=== Your task ===
Below are the entries; set down each of them exactly.

___ Material to process ___

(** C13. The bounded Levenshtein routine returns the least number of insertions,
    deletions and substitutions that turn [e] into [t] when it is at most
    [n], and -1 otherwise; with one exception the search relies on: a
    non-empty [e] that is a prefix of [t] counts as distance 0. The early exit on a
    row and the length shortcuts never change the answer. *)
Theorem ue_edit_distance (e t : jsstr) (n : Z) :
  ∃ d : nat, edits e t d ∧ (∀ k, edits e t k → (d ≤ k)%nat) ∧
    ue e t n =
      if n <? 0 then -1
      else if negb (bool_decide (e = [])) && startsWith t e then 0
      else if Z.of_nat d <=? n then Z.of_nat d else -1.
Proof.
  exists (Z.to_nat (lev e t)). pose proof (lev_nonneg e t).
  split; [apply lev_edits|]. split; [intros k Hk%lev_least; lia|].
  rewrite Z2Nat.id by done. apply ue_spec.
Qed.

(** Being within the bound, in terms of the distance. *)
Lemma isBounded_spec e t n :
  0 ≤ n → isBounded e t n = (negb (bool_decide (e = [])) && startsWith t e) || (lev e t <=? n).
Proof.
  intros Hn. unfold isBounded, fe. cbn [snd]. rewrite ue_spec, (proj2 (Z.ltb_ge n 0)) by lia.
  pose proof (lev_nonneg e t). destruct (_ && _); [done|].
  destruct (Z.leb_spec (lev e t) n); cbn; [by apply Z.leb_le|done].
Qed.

___

=== Solution to the exercise ===
(** C13. The bounded Levenshtein routine returns the least number of insertions,
    deletions and substitutions that turn [e] into [t] when it is at most
    [n], and -1 otherwise; with one exception the search relies on: a
    non-empty [e] that is a prefix of [t] counts as distance 0. The early exit on a
    row and the length shortcuts never change the answer. *)
Theorem ue_edit_distance (e t : jsstr) (n : Z) :
  ∃ d : nat, edits e t d ∧ (∀ k, edits e t k → (d ≤ k)%nat) ∧
    ue e t n =
      if n <? 0 then -1
      else if negb (bool_decide (e = [])) && startsWith t e then 0
      else if Z.of_nat d <=? n then Z.of_nat d else -1.
Proof.
  exists (Z.to_nat (lev e t)). pose proof (lev_nonneg e t).
  split; [apply lev_edits|]. split; [intros k Hk%lev_least; lia|].
  rewrite Z2Nat.id by done. apply ue_spec.
Qed.

(** Being within the bound, in terms of the distance. *)
Lemma isBounded_spec e t n :
  0 ≤ n → isBounded e t n = (negb (bool_decide (e = [])) && startsWith t e) || (lev e t <=? n).
Proof.
  intros Hn. unfold isBounded, fe. cbn [snd]. rewrite ue_spec, (proj2 (Z.ltb_ge n 0)) by lia.
  pose proof (lev_nonneg e t). destruct (_ && _); [done|].
  destruct (Z.leb_spec (lev e t) n); cbn; [by apply Z.leb_le|done].
Qed.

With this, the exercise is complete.